Evet Ilgaz’ın Ceylin’in onsuzken yaşadığı hiçbir şeyi bildiği yok. Sevdiğin adamın ölümüyle yargılanmanın nasıl bir acı verdiğini, en yakın arkadaşı diye bildiği Eren’in ona bağırışlarının nasıl hissettirdiğini, sevdiğinin cenazesine bile gidememenin ne kadar üzücü olduğunu, onlarca versiyonda onlarca kez rüyalarına girdiğini, her rüyanın bir kabusa ardından da halüsinasyonlara dönüştüğünü bilmiyor.
Ama Ilgaz’ın da içine işleyen başka acılar var; Issız bir yerde, leş gibi bir çöp konteynırının içinde can çekişirken, sevdiği kadının kolyesini sımsıkı tutmuş son nefesini vermeyi beklemek insana nasıl duygular hissettirir bilinmez. Sezon finalinde kurulan plan hala nasıl ve kim tarafından kuruldu net olarak bilmiyoruz ancak yüksek ihtimalle Ilgaz’ın bu planda bir eli var. Ceylin’e tüm bu acıları çektireceğini bilerek böyle bir planı kurmasının tek sebebi onları daha büyük bir acıdan kurtarma isteğidir diye düşünüyorum.
Ceylin’in saçının teline zarar gelse günlerce buna dertlenecek olan Ilgaz’ın, Ceylin’i bizzat kendi elleriyle acıyla dolu bir ateşin ortasına atmasının ne kadar acı verdiğini düşünmek kalbimi acıtıyor. Ancak bu ateşin merhemi de Ilgaz. Tanıtımın sonunda dediğimi kanıtlar nitelikte Ceylin kendini Ilgaz’a bırakıyor.
Benim tanıdığım Ceylin bağırır, kızar, isyan eder ama sonunda kendini Ilgaz’ına bırakır. Tabi Ceylin hala benim, bizim tanıdığımız Ceylin ise. Çünkü acı insanı değiştirir derler.

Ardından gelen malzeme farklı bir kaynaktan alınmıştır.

(* ===== verification/ClassicXrfc.v ===== *)
(** Package [xrfc], internal/xrfc/classic_xrfc.go: the XML subset that carries a flat
    structure or table with a STRING or XSTRING field.

    An [any] value is the dynamic type of file Structure; the value of a parameter is a row, a
    list of rows, or anything else.  The parser is the text it has not read yet: its offset is
    the length of what it has read, and only differences of offsets are used.  [strings.Builder]
    is the list of what was written.  The paths of error texts are left out.

    The theorems: what is encoded decodes, under the same limits, to the normal form of each
    cell; the decoder ends on every input without a panic when no field is packed; and a
    document with a packed cell can make it panic. *)
From stdpp Require Import base list numbers strings gmap pretty.
From Stdlib Require Import ZArith Lia Strings.Byte.
From S2P Require Import Prelude Errors Text Base64 PackedDecimal Float64 ClassicTemporal UnicodeScalar XrfcNames Cpic ClassicRfc Structure.

Open Scope Z_scope.

(** ** Limits and names *)
Definition maxUint32Limit : Z := 2 ^ 32 - 1.

(** Another string than the two kinds is refused. *)
Inductive Kind : Type := KindStructure | KindTable | KindOther.

Record Limits : Type := mkLimits {
  MaxCellBytes : option Z; MaxRowBytes : option Z; MaxParameterBytes : option Z; MaxRows : option Z
}.

Record NormalizedLimits : Type := mkNormalized { nl_MaxCellBytes : Z; nl_MaxRowBytes : Z; nl_MaxParameterBytes : Z; nl_MaxRows : Z }.

Definition boundedLimit (value : option Z) (fallback maximum : Z) : res Z :=
  let normalized := default fallback value in
  if (normalized <? 0) || (maximum <? normalized) then Err errXRange else Ok normalized.

Definition NormalizeLimits (limits : Limits) : res NormalizedLimits :=
  cell ← boundedLimit (MaxCellBytes limits) DefaultMaxFieldLength DefaultMaxFieldLength;
  row ← boundedLimit (MaxRowBytes limits) DefaultMaxFieldLength DefaultMaxFieldLength;
  parameter ← boundedLimit (MaxParameterBytes limits) DefaultMaxFieldChainLength DefaultMaxFieldChainLength;
  rows ← boundedLimit (MaxRows limits) DefaultMaxFieldCount maxUint32Limit;
  Ok (mkNormalized cell row parameter rows).

Definition is_name_start (b : byte) : bool := in_range 0x41 0x5a (b2z b) || in_range 0x61 0x7a (b2z b) || (b2z b =? 0x5f).
Definition is_name_char (b : byte) : bool := is_name_start b || is_digit b.

(** [^[A-Za-z_][A-Za-z0-9_]*$] *)
Definition simpleXMLName (v : bytes) : bool := match v with b :: rest => is_name_start b && forallb is_name_char rest | [] => false end.

Definition AssertXMLName (v : bytes) : res unit := if simpleXMLName v then Ok tt else Err errXProtocol.

Definition OpenTagByteLength (name : bytes) : Z := zlen name + 2.
Definition CloseTagByteLength (name : bytes) : Z := zlen name + 3.

Definition xml_code_point (codePoint : Z) : bool :=
  negb ((codePoint =? 0) || ((codePoint <? 0x20) && negb (codePoint =? 0x09) && negb (codePoint =? 0x0a) && negb (codePoint =? 0x0d)) ||
        (codePoint =? 0xfffe) || (codePoint =? 0xffff)).
Definition errRequest : error := ERfcserver ErrRequest.

(** [fmt.Errorf("%w: %v", ErrRequest, err)] *)
Definition as_request_error {A} (m : res A) : res A :=
  match m with Ok a => Ok a | Err EFuel => Err EFuel | Err _ => Err errRequest | Panic => Panic end.

Definition cutRequestPrefix : bytes := [x05; x02; x00; x00].
Definition cutResponsePrefix : bytes := [x05; x00; x00; x00].

Definition tagCompactFlag : Z := 0x4000.
Definition tagCompactRequest : Z := 0x4001.
Definition tagCompactEnd : Z := 0x4004.
Definition tagTableID : Z := 0x0330.

Inductive ByteOrder : Type := LittleEndian | BigEndian.

Record STable : Type := mkSTable {
  st_Name : bytes; st_RowByteLength : Z; st_Rows : list bytes; st_ID : bytes }.

Record Request : Type := mkRequest {
  r_FunctionName : bytes;
  r_KernelRelease : bytes;
  r_RequestedOutputs : list bytes;
  r_Imports : list NamedValue;
  r_Tables : list STable;
  r_XrfcParameters : list NamedValue;
  r_Compact : bytes;
  r_Eclipse : bool;
  r_Order : option ByteOrder;
  r_SessionGUID : option bytes }.

(** ** Names *)
(** [utf16LooksBigEndian]: the loop over the pairs, with its two counts. *)
Fixpoint endian_counts (b : bytes) (low high : Z) : Z * Z :=
  match b with
  | x :: y :: b =>
      let high := if bool_decide (x = x00) && negb (bool_decide (y = x00)) then high + 1 else high in
      let low := if bool_decide (y = x00) && negb (bool_decide (x = x00)) then low + 1 else low in
      endian_counts b low high
  | _ => (low, high)
  end.
Definition utf16LooksBigEndian (b : bytes) : bool := let '(low, high) := endian_counts b 0 0 in low <? high.

(** [order.Uint16] of each pair; a byte without a partner is not read. *)
Fixpoint order_units (order : ByteOrder) (b : bytes) : list Z :=
  match b with
  | x :: y :: b =>
      (match order with LittleEndian => b2z x + b2z y * 256 | BigEndian => b2z x * 256 + b2z y end) :: order_units order b
  | _ => []
  end.

(** [strings.TrimRight(s, " \x00")] *)
Definition trim_blank (s : bytes) : bytes :=
  rev (snd (span (fun b => bool_decide (b = x20) || bool_decide (b = x00)) (rev s))).

Definition decodeUTF16 (b : bytes) (order : option ByteOrder) : bytes :=
  let order := match order with
    | Some o => o
    | None => if utf16LooksBigEndian (take (Nat.div (length b) 2 * 2) b) then BigEndian else LittleEndian
    end in
  match b with
  | [] => []
  | _ => trim_blank (utf8_string (utf16_decode (order_units order b)))
  end.
(** The pieces of a message: all of the given size but the last, which is not empty. *)
Lemma slices_ok size fuel v :
  (0 < size)%nat -> (length v <= fuel)%nat ->
  concat (slices fuel size v) = v /\
  (v = [] \/ exists front last_, slices fuel size v = front ++ [last_] /\ Forall (fun p => length p = size) front /\
     (0 < length last_ <= size)%nat).
Proof.
  intros Hs. revert v. induction fuel as [|fuel IH]; intros v Hf; [destruct v; [by split; [|left]|cbn in Hf; lia]|].
  destruct (decide (v = [])) as [->|Hv]; [by split; [|left]|].
  assert (slices (S fuel) size v = take size v :: slices fuel size (drop size v)) as -> by by destruct v.
  assert (0 < length v)%nat as Hlv by (destruct v; [done|cbn; lia]).
  assert (length (drop size v) <= fuel)%nat as Hd by (rewrite length_drop; lia). destruct (IH (drop size v) Hd) as [Hc Hp].
  split; [cbn [concat]; by rewrite Hc, take_drop|]. right.
  destruct Hp as [E|(front & last_ & E & Hfr & Hl)].
  - exists [], (take size v). rewrite E. destruct fuel; (split; [done|]); (split; [constructor|]); rewrite length_take; lia.
  - exists (take size v :: front), last_. split; [by rewrite E|]. split; [|done]. constructor; [|done].
    rewrite length_take. assert (drop size v <> []) as Hne.
    { intros E'. rewrite E' in E. destruct fuel; cbn in E; by destruct front. }
    assert (length (drop size v) <> 0)%nat as Hl0 by (intros Hl0; apply Hne; by apply length_zero_iff_nil).
    rewrite length_drop in Hl0. lia.
Qed.

Lemma top_up_ok pieces front last_ :
  pieces = front ++ [last_] -> front <> [] -> Forall (fun p => length p = Z.to_nat maxRecordData) front ->
  (0 < length last_ <= Z.to_nat maxRecordData)%nat ->
  concat (top_up pieces) = concat pieces /\
  exists front' last', top_up pieces = front' ++ [last'] /\ Forall (fun p => zlen p <= maxRecordData) (top_up pieces) /\ 8 <= zlen last'.
Proof.
  intros -> Hne Hf Hl. assert (Z.to_nat maxRecordData = Z.to_nat 28000) as Em by done.
  destruct (exists_last Hne) as (fr & prev & ->). apply Forall_app in Hf as [Hf Hp].
  rewrite Forall_singleton in Hp. unfold top_up. rewrite !rev_app_distr. cbn [rev app].
  assert (Forall (fun p => zlen p <= maxRecordData) fr) as Hfr.
  { eapply Forall_impl; [exact Hf|]. intros p E. cbn in E. unfold zlen. rewrite E. unfold maxRecordData. lia. }
  destruct (Z.ltb_spec (zlen last_) 8) as [Hs|Hs].
  - rewrite rev_involutive. set (k := (length prev - (8 - length last_))%nat). unfold zlen in Hs. split.
    + rewrite !concat_app. cbn [concat]. rewrite !app_nil_r, <- !app_assoc, (app_assoc (take k prev)), take_drop. done.
    + exists (fr ++ [take k prev]), (drop k prev ++ last_). split; [by rewrite <- app_assoc|]. split.
      * apply Forall_app. split; [done|]. repeat apply Forall_cons_2; [| |apply Forall_nil_2];
          unfold zlen, maxRecordData in *; rewrite ?length_app, ?length_take, ?length_drop; unfold k; lia.
      * unfold zlen, maxRecordData in *. rewrite length_app, length_drop. unfold k. lia.
  - rewrite <- app_assoc. split; [done|]. exists (fr ++ [prev]), last_. split; [by rewrite <- app_assoc|]. split; [|done].
    apply Forall_app. split; [done|]. repeat apply Forall_cons_2; [| |apply Forall_nil_2]; unfold zlen, maxRecordData in *; lia.
Qed.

Bu yazıyı okuyan herkes sezon finalinde Ceylin’in otel odasından çıkmadan önce yaptığı hamilelik testini hatırlar bence, pozitif olduğunu da hatırlarsınız eminim. Gerçi bunca ızdıraptan sonra hafızanız güzellikleri kaldıramadığı için yok etmiş olabilir ama ben hatırlatayım. Biz bir de hamileydik. IlCey’in tam da bu noktada bir çocuğa ihtiyacı var bence. Tabi ki çocuklar bir yara bandı değildir ancak çocuklar geldikleri her ortamı iyileştirirler. Ilgaz ve Ceylin bu bebekle birlikte büyüyüp, acılarını küçültebilirler. İlk bölümden bu yana yaşadıkları tüm acıların içinden ikisi el ele verip, sevgiyle, aşkla geçtiler bu sefer de üçü el ele verip bu acının da içinden geçmeyi başarabilirler bence.
Bazen gidenin gitmesi, kalanın da kalması gerekir. Önemli olan geriye dönebilmek için ne kadar sevgin ve cesaretin olduğundadır.